J’ai buté hier sur une
opinion publiée dans le Monde, par Sylvie Brunel, ancienne président d’Action contre la faim, intitulée Pour sauver la planète, sauvons les paysans.
"(...) Cette nature que les citadins aiment tant est le produit de sociétés paysannes, qui ont entretenu les chemins, ouvert les espaces inaccessibles, débroussaillé, planté, sélectionné. Les espaces verts sont d'abord des espaces agricoles. Pas un paysage en France qui n'ait été façonné par des paysans. Livrez la nature à elle-même : vous n'y mettrez plus les pieds ! Ronces, taillis, genêts, orties envahissent tout. La diversité et la beauté de la France, notre pays les doit à des siècles de tradition agraire."

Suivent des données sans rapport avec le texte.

(* ===== verification/Keeping.v ===== *)
(** * What the fuzzer keeps

    Theorems about [TestRunning.cpp] as modelled in [Execution]: the invariant of
    the globals and that [FuzzUnit] keeps it, the inputs that are kept as seeds,
    as crashes and as hangs, and the calibration of the seeds. *)

From S2P Require Import Prelude.
From S2P Require Import Decimal.
From S2P Require Import TraceMap.
From S2P Require Import Queue.
From S2P Require Import Faults.
From S2P Require Import Execution.

Definition bytes (n : Z) (l : list Z) : Prop := zlen l = n ∧ Forall is_u8 l.

(** ** What is expected of the surroundings

    The maps have the size of the shared memory; the disk refuses to hold more
    than 2^29 files, and files of 2^28 bytes or more; the other fuzzers keep the
    shape of the shared maps. *)
Class EnvOK `{!Env} (map_size list_size : Z) := {
  run_target_ok : ∀ n f l k t c, run_target n f l k t = Some c →
    bytes map_size c.(c_trace) ∧ bytes map_size c.(c_branch) ∧ bytes list_size c.(c_errors);
  disk_room : ∀ f name b, disk f name b = true → Z.of_nat (size f) < 2 ^ 29 ∧ zlen b < 2 ^ 28;
  peers_ok : ∀ n m k, bytes k m → bytes k (peers n m);
  clock_ok : ∀ n, is_u64 (clock n);
  rand_at_ok : ∀ n, 0 <= rand_at n < 2 ^ 31;
}.

(** The test file is not one of the files the fuzzer keeps. *)
Definition names_ok (cfg : config) : Prop :=
  (∀ x, cfg.(testfile) ≠ cfg.(outputDir) +:+ x) ∧ cfg.(testfile) ≠ file_lock.

(** ** The invariant *)

(** The counters that number the files of crashes and hangs. *)
Definition numbering : list counter :=
  [total_crash_count; unique_hang_count; unique_ex_hang_count; unique_ex_crash_count].
Definition numbered (c : counter → Z) : Z :=
  c total_crash_count + c unique_hang_count + c unique_ex_hang_count + c unique_ex_crash_count.

(** Every seed and every number that was given out has its file, up to [d] files
    that are still to be written. *)
Record room (d : Z) (n : Z) (c : counter → Z) (f : fs) : Prop := Room {
  rm_size : Z.of_nat (size f) <= 2 ^ 29;
  rm_range : ∀ k, 0 <= c k;
  rm_unique : c unique_crash_count <= c total_crash_count;
  rm_files : n + numbered c <= Z.of_nat (size f) + d;
}.

Record maps_ok (map_size list_size : Z) (g : globals) : Prop := MapsOK {
  mo_trace : bytes map_size g.(globalTraceBit);
  mo_branch : bytes map_size g.(branchTraceBit);
  mo_traced : bytes list_size g.(errorTraced);
  mo_virgin : bytes map_size g.(virginMap);
  mo_vbranch : bytes map_size g.(virginMapForBranchTraceBit);
  mo_errors : bytes list_size g.(errorList);
  mo_crash : zlen g.(crashTrace) = map_size;
  mo_timeout : zlen g.(timeoutTrace) = map_size;
}.

(** The file of a seed holds its input. *)
Definition stored (cfg : config) (f : fs) (e : seed) : Prop :=
  e.(fileName) ≠ cfg.(testfile) ∧
  ∃ b, f !! e.(fileName) = Some b ∧ zlen b = e.(fileLen) ∧ zlen b < 2 ^ 28.

Record files_ok (cfg : config) (f : fs) (l : list seed) : Prop := FilesOK {
  fo_bytes : map_Forall (λ _, Forall is_u8) f;
  fo_stored : Forall (stored cfg f) l;
}.

(** The shared maps are there whenever they are used. *)
Definition sync_ok (cfg : config) (map_size : Z) (g : globals) : Prop :=
  cfg.(sync_cov) = 1 → is_Some (g.(files) !! file_lock) ∧
    ∃ c cb, g.(sync_cov_ptr) = Some (c, cb) ∧ bytes map_size c ∧ bytes map_size cb.

Record g_inv (cfg : config) (map_size list_size : Z) (g : globals) : Prop := GInv {
  gi_queue : queue_inv map_size g.(qs);
  gi_maps : maps_ok map_size list_size g;
  gi_files : files_ok cfg g.(files) g.(qs).(queue);
  gi_room : room 0 (zlen g.(qs).(queue)) g.(counts) g.(files);
  gi_sync : sync_ok cfg map_size g;
  gi_units : minimal_units g.(fu_list);
}.

(** ** Counters *)

(** Which counters are among the numbers of files is decided by evaluation. *)
Ltac numbers :=
  lazymatch goal with
  | |- _ ∨ _ => first [left; numbers|right; reflexivity]
  | |- _ => apply (bool_decide_unpack _); vm_compute; exact I
  end.

Lemma counts_add_same c n g : counts (add_count c n g) c = (g.(counts) c + n) mod 2 ^ width c.
Proof. cbn. by rewrite decide_True. Qed.

Lemma counts_add_other c c' n g : c' ≠ c → counts (add_count c n g) c' = g.(counts) c'.
Proof. intros. cbn. by rewrite decide_False. Qed.

Lemma room_range d n c f k : room d n c f → 0 <= n → 0 <= d <= 2 ^ 10 →
  k ∈ numbering ∨ k = unique_crash_count → 0 <= c k <= 2 ^ 29 + 2 ^ 10.
Proof.
  intros [Hs Hr Hu Hf] Hn Hd Hk. unfold numbered in Hf.
  pose proof (Hr total_crash_count). pose proof (Hr unique_hang_count).
  pose proof (Hr unique_ex_hang_count). pose proof (Hr unique_ex_crash_count).
  pose proof (Hr unique_crash_count). unfold numbering in Hk.
  destruct Hk as [Hk| ->]; [|lia]. set_unfold in Hk. destruct_or! Hk; subst k; lia.
Qed.

(** Giving out a number leaves a file to be written. *)
Lemma room_number d n g k : room d n g.(counts) g.(files) → 0 <= n → 0 <= d < 2 ^ 10 →
  k ∈ numbering → room (d + 1) n (counts (add_count k 1 g)) g.(files).
Proof.
  intros Hroom Hn Hd Hk. assert (0 <= counts g k <= 2 ^ 29 + 2 ^ 10) as Hkr
    by (eapply room_range; [done..|lia|by left]).
  assert (width k = 32) as Hw by (unfold numbering in Hk; set_unfold in Hk; by destruct_or! Hk; subst k).
  assert (counts (add_count k 1 g) k = counts g k + 1) as Hk1
    by (rewrite counts_add_same, Hw; apply Z.mod_small; lia).
  destruct Hroom as [Hs Hr Hu Hf]. split; [done|..].
  - intros j. destruct (decide (j = k)) as [->|Hne]; [lia|]. by rewrite counts_add_other.
  - unfold numbering in Hk. set_unfold in Hk. destruct_or! Hk; subst k;
      rewrite ?Hk1, ?(counts_add_other _ unique_crash_count), ?(counts_add_other _ total_crash_count)
        by done; lia.
  - unfold numbered in *. unfold numbering in Hk. set_unfold in Hk.
    destruct_or! Hk; subst k; rewrite Hk1, !counts_add_other by done; lia.
Qed.

(** The other counters do not number files. *)
Lemma room_count d n g k x : room d n g.(counts) g.(files) →
  k ∉ numbering → k ≠ unique_crash_count → room d n (counts (add_count k x g)) g.(files).
Proof.
  intros [Hs Hr Hu Hf] Hk Hk'. split; [done|..].
  - intros j. destruct (decide (j = k)) as [->|Hne]; [|by rewrite counts_add_other].
    rewrite counts_add_same. apply Z.mod_pos_bound. destruct k; cbn; lia.
  - rewrite !counts_add_other; [done| |]; intros <-; [|done]. apply Hk. numbers.
  - unfold numbered in *. rewrite !counts_add_other; [done|..]; intros <-; apply Hk; numbers.
Qed.

Lemma room_unique d n g : room d n g.(counts) g.(files) → 0 <= n → 0 <= d < 2 ^ 10 →
  g.(counts) unique_crash_count < g.(counts) total_crash_count →
  room d n (counts (add_count unique_crash_count 1 g)) g.(files).
Proof.
  intros Hroom Hn Hd Hlt.
  assert (0 <= counts g unique_crash_count <= 2 ^ 29 + 2 ^ 10) as Hkr
    by (eapply room_range; [done..|lia|by right]).
  assert (counts (add_count unique_crash_count 1 g) unique_crash_count =
    counts g unique_crash_count + 1) as Hk1 by (rewrite counts_add_same; apply Z.mod_small; cbn; lia).
  destruct Hroom as [Hs Hr Hu Hf]. split; [done|..].
  - intros j. destruct (decide (j = unique_crash_count)) as [->|Hne]; [lia|].
    by rewrite counts_add_other.
  - rewrite Hk1, counts_add_other by done. lia.
  - unfold numbered in *. by rewrite !counts_add_other.
Qed.

Lemma room_write d n c f name b : room (d + 1) n c f → Z.of_nat (size f) < 2 ^ 29 →
  f !! name = None → room d n c (<[name := b]> f).
Proof.
  intros [Hs Hr Hu Hf] Hsz Hno. split; try done; rewrite map_size_insert_None by done; lia.
Qed.

(** ** Steps of the handlers *)

(** What the handlers leave alone; the test file is theirs. *)
Record handled (cfg : config) (g g' : globals) : Prop := Handled {
  hd_qs : g'.(qs) = g.(qs);
  hd_virgin : g'.(virginMap) = g.(virginMap);
  hd_vbranch : g'.(virginMapForBranchTraceBit) = g.(virginMapForBranchTraceBit);
  hd_errors : g'.(errorList) = g.(errorList);
  hd_cycle : g'.(queueCycle) = g.(queueCycle);
  hd_tmout : g'.(exec_tmout) = g.(exec_tmout);
  hd_hang : g'.(hang_tmout) = g.(hang_tmout);
  hd_files : ∀ k b, k ≠ cfg.(testfile) → g.(files) !! k = Some b → g'.(files) !! k = Some b;
}.

#[export] Instance handled_preorder cfg : PreOrder (handled cfg).
Proof.
  split; [by intros g; split|]. intros g1 g2 g3 [] []. split; try congruence. naive_solver.
Qed.

(** What one run of the target makes of the globals. *)
Definition fault_of (c : child) : Z :=
  match c.(c_status) with
  | Exited _ => FAULT_NONE
  | Signaled sig =>
      if decide (c.(c_alarm) = true ∧ u8 sig = SIGKILL) then FAULT_TMOUT else FAULT_CRASH
  end.
Definition after_run (map_size : Z) (c : child) (g : globals) : globals :=
  let g := set_runs (S g.(runs)) (set_child_timed_out c.(c_alarm) (store_maps c g)) in
  let g := add_count exec_count 1
    (set_globalTraceBit (classify_counts map_size c.(c_trace)) g) in
  match c.(c_status) with Exited _ => g | Signaled sig => set_killSignal (u8 sig) g end.

Section keeping.
Context `{!Env} {cfg : config} {map_size list_size : Z} `{!EnvOK map_size list_size}.
Hypothesis Hcfg : names_ok cfg.
Hypothesis Hsize : 0 <= map_size < 2 ^ 32 ∧ map_size mod 8 = 0.
Implicit Types g : globals.
Abbreviation inv := (g_inv cfg map_size list_size).

Lemma wp_num2str n Q R E g : 0 <= n < 10 ^ 9 →
  (∀ s, num2str_Keep6bit n = Some s → Q s g) → wp (num2str n) Q R E g.
Proof. intros Hn HQ. destruct (num2str_Some n Hn) as [s Hs]. eapply wp_from_option; eauto. Qed.

Lemma wp_clock Q R E g : Q (clock g.(ticks)) (set_ticks (S g.(ticks)) g) →
  wp GetCurTimeUs Q R E g.
Proof. done. Qed.

Lemma wp_create name mem Q R g :
  (g.(files) !! name = None → Z.of_nat (size g.(files)) < 2 ^ 29 → zlen mem < 2 ^ 28 →
     Q tt (set_files (<[name := mem]> g.(files)) g)) →
  wp (create name mem) Q R (λ _ _, True) g.
Proof.
  intros HQ. unfold create. wp_steps; [|done..]. edestruct disk_room; [done|]. by apply HQ.
Qed.

(** The injector of strace reads the first counter as an [int]: it starts at 0 in every
    run, although the upper half is never reset. *)
Lemma cleared_index k : s32 (clear_counters k).(variableStateChangeCount) = 0.
Proof.
  unfold s32. cbn. rewrite Z.shiftl_mul_pow2, Z.add_comm, Z.mod_add by lia. done.
Qed.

J'ignore de quelle nature nous parlons. Livrée à elle-même, la nature produira en effet des ronces, des orties et des taillis, pour la raison simple qu'il s'agit de plantes pionnières, qui réalimentent les sols épuisés, protègent les jeunes pousses, et laissent progressivement la place à une reconquête par les espèces ligneuses. Je suis personnellement opposé à cette vision qui catégorise les plantes en "mauvaises herbes" et plantes "utiles à l'homme", qui renvoie à des pratiques d'éradication appliquées également aux animaux dits "nuisibles". La nature n'est pas mauvaise, non, mais elle est bien maltraitée.
On pourra comparer cet extrait avec cet argumentaire publié il y a quelques années par Luc Guyau, alors président de la FNSEA, "L'Europe
a sa propre vision des choses. Elle s'est construite autour d'une politique
agricole, qui a été progressivement réformée. Celle-ci permet encore le maintien sur nos territoires d'une
agriculture diversifiée et garante des paysages."
Il serait temps de prendre en considération une autre réalité, qu'un documentaire sorti cette semaine donne à voir: Le Temps des Grâces, où l'illusion d'un retour des surfaces bocagères est hélas pourfendue.
Mais l'auteure va plus loin :
"Terminons par ce qui préoccupe le plus la communauté internationale : les gaz à effet de serre. Nous dépensons des sommes considérables pour limiter nos rejets d'oxyde de carbone, lorgnons vers les forêts tropicales comme si elles seules pouvaient sauver la planète. Sait-on que, dans le calcul de l'empreinte écologique, un champ cultivé séquestre plus de CO2 qu'une forêt ? Et une prairie autant ? Il ne s'agit évidemment pas de défricher toutes les forêts pour les mettre en culture - leur superficie ne cesse de toute façon de progresser en France. Il s'agit de comprendre que les paysans, dès lors qu'ils mettent en oeuvre des pratiques durables, sont aussi pour nous les meilleurs garants de la lutte contre le changement climatique."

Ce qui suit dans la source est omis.